No one writes articles about the person who didn’t go to Malheur. No one profiles the people who felt the pull of momentum and quietly declined to be present. Those non-events don’t metabolize into content.

They do, however, change what’s possible.


VIII. On the Shoulders of Ogres

We stand on the shoulders of ogres—and the stench from up here makes it hard to forget what’s affording the view.

That sentence doesn’t ask for agreement. It just names a condition.

The height is real. We can see further from here. We benefit from structures built by people who did harm, tolerated harm, or made harm thinkable. None of that disappears because we disapprove of it, or because we can narrate its history with sophistication. The smell is the point: it prevents the view from being mistaken for innocence.

This isn’t an argument for jumping down. That’s another fantasy—the idea that withdrawal restores purity. Nor is it an argument for celebration. The ogres don’t become giants because they built something useful.

It’s an argument for staying aware of where the height comes from, and for being alert when the next set of shoulders is offered.

Because they always are.

They show up as opportunities, platforms, moments of momentum that feel like alignment rather than danger. They come with reasons attached. They rarely announce what they’ll make possible later.

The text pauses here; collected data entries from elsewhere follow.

(** So do a new generation and a close. *)
Lemma generation_and_close_simulate st a reason :
  ring_refines st a ->
  (let '(st', r, notify) := start_new_generation st in
   let '(a', r') := a_new_generation a in
   ring_refines st' a' /\ r = r' /\ notify = match r' with Ok _ => true | Err _ => false end) /\
  (let '(st', r, notify) := close st reason in
   let '(a', r') := a_close a reason in
   ring_refines st' a' /\ r = r' /\ notify = r').
Proof.
  intros Href. pose proof Href as (Hg & Hgb & Hcl & Hi). split.
  - unfold start_new_generation, a_new_generation. rewrite Hg.
    destruct (Z.leb_spec (a_generation a + 1) u64_max) as [Hle|Hgt].
    2: { unfold checked. rewrite (proj2 (andb_false_iff _ _)) by (right; lia). done. }
    rewrite checked_Some by lia. split; [|done]. split; [done|]. split; [cbn; lia|].
    split; [done|]. destruct Hi as (b & Hc & _ & _).
    destruct ring_new_inv as (b0 & Hnew & _). destruct Hnew, Hc. exists b0.
    split; [split; try done|]. split; [constructor|done].
  - unfold close, a_close. rewrite Hcl. destruct (a_closed a) as [r|] eqn:Ea.
    + done.
    + split; [|done]. split; [done|]. split; [done|]. split; [done|].
      destruct Hi as (b & Hc & Hr). exists b. destruct Hc. by split; [split|].
Qed.

(** ** Whole runs *)

Inductive RingWrite :=
| WPush (data : bytes) (now now_end : Z)
| WGeneration
| WClose (reason : RingCloseReason).
Lemma safe_resume_spec h st target position waiting :
  ring_inv config h st -> 0 <= target <= zlen h ->
  safe_resume_position st target = (position, waiting) ->
  target <= position <= zlen h /\ (waiting = false -> pat_start_at h position).
Proof.
  intros Hi Ht. unfold safe_resume_position.
  destruct (boundary_from st target) as [b|] eqn:Eb.
  { intros [= <- <-]. destruct (boundary_from_spec h st target b Hi Eb) as (? & ? & ? & _).
    split; [lia|done]. }
  destruct (candidate_from st target) as [c|] eqn:Ec; intros [= <- <-]; (split; [|done]).
  - pose proof (candidate_from_spec h st target c Hi Ec). lia.
  - rewrite (ring_inv_next config h st Hi). lia.
Qed.

(** ** One read *)

(** What one answer of [try_next] means, and where it leaves the cursor. *)
Definition event_ok (log : Z -> list bytes) (gen : Z) (c c' : RingCursor) (fresh : bool)
    (event : option RingRead) : Prop :=
  match event with
  | None | Some (Closed _ _) =>
      cursor_ok log gen c' fresh /\ cur_generation c' = cur_generation c /\
      cur_next_sequence c <= cur_next_sequence c' /\
      (fresh = false -> cur_next_sequence c' = cur_next_sequence c) /\
      match event with Some (Closed g _) => g = cur_generation c | _ => True end
  | Some (Packets g first data) =>
      cursor_ok log gen c' false /\ g = cur_generation c /\ cur_generation c' = g /\
      (if fresh then cur_next_sequence c <= first /\ pat_start_at (log g) first
       else first = cur_next_sequence c) /\
      0 <= first < cur_next_sequence c' /\
      data = concat (slice first (cur_next_sequence c') (log g))
  | Some (Lagged g skipped resume_at) =>
      cursor_ok log gen c' true /\ g = cur_generation c /\ cur_generation c' = g /\
      cur_next_sequence c' = resume_at /\ cur_next_sequence c < resume_at /\
      skipped = resume_at - cur_next_sequence c
  | Some (GenerationBoundary previous g) =>
      cursor_ok log gen c' true /\ previous = cur_generation c /\ previous < g /\
      cur_generation c' = g
  end.

Lemma read_at_event st log c fresh max event c' :
  ring_inv config (log (generation st)) st -> 0 < max ->
  cursor_ok log (generation st) c fresh -> cur_generation c = generation st ->
  first_sequence st <= cur_next_sequence c -> cur_waiting_for_safe_boundary c = false ->
  read_at config st c max = (c', event) -> event_ok log (generation st) c c' fresh event.
Proof.
  intros Hi Hmax Hc Hg Hfirst Hw. pose proof (ring_inv_next _ _ _ Hi) as Hn. pose proof Hc as [H1 H2 H3 H4].
  unfold read_at. rewrite Hg in *. destruct (Z.ltb_spec (cur_next_sequence c) (next_sequence st)) as [Hlt|Hge].
  - intros [= <- <-]. cbn [event_ok cur_generation cur_next_sequence].
    set (count := Z.min _ _). assert (0 < count /\ cur_next_sequence c + count <= zlen (log (generation st))) by lia.
    split; [split; cbn; [lia|zlen_facts; lia|done|done]|]. split; [by rewrite Hg|]. split; [done|].
    split; [destruct fresh; [split; [lia|by apply H4]|done]|]. split; [lia|].
    apply read_packets_history; [done|lia..].
  - intros [= <- <-]. unfold closed_read. destruct (closed st); cbn; split_and!; done || lia.
Qed.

The only warning you get is a faint sense that saying yes would be easier than saying no.


IX. No Exit, No Alibi

There is no outside to mediated political systems. There is no position of purity from which to speak. Awareness doesn’t grant innocence, and analysis doesn’t cancel participation.

What awareness can do is sharpen your sensitivity to thresholds.

It can help you notice when presence is about to become direction.
When staying in the room will do work you haven’t agreed to.
When refusal is still small enough to feel unnecessary.

Those are the moments that don’t feel important. That’s why they matter.

Large-scale harm isn’t assembled from villains alone. It’s assembled from ordinary non-refusals—people who didn’t mean to steer, but didn’t step away when the reins were offered. By the time the machine is loud, refusal is heroic. Earlier, it was just awkward.

This essay doesn’t offer a method for staying clean. It offers no redemption arc, no instruction manual, no checklist for virtue. It can’t. That would turn it into another form of machinery.

What it offers instead is a question you can carry quietly:

What would happen if I didn’t show up to this?

Not as a gesture.
Not as a statement.
Just as an early, unglamorous refusal.

Nothing might happen. That’s the point.

Sometimes the most consequential act is the one that leaves no evidence it ever occurred—except that something didn’t quite gather, didn’t quite harden, didn’t quite become inevitable.

You don’t get clean hands.
You don’t get an alibi.

You get a chance—earlier than you’d like, quieter than you’d expect—to decide whether your presence will help something move, or whether this is one of the rare moments where letting the horse pass is enough.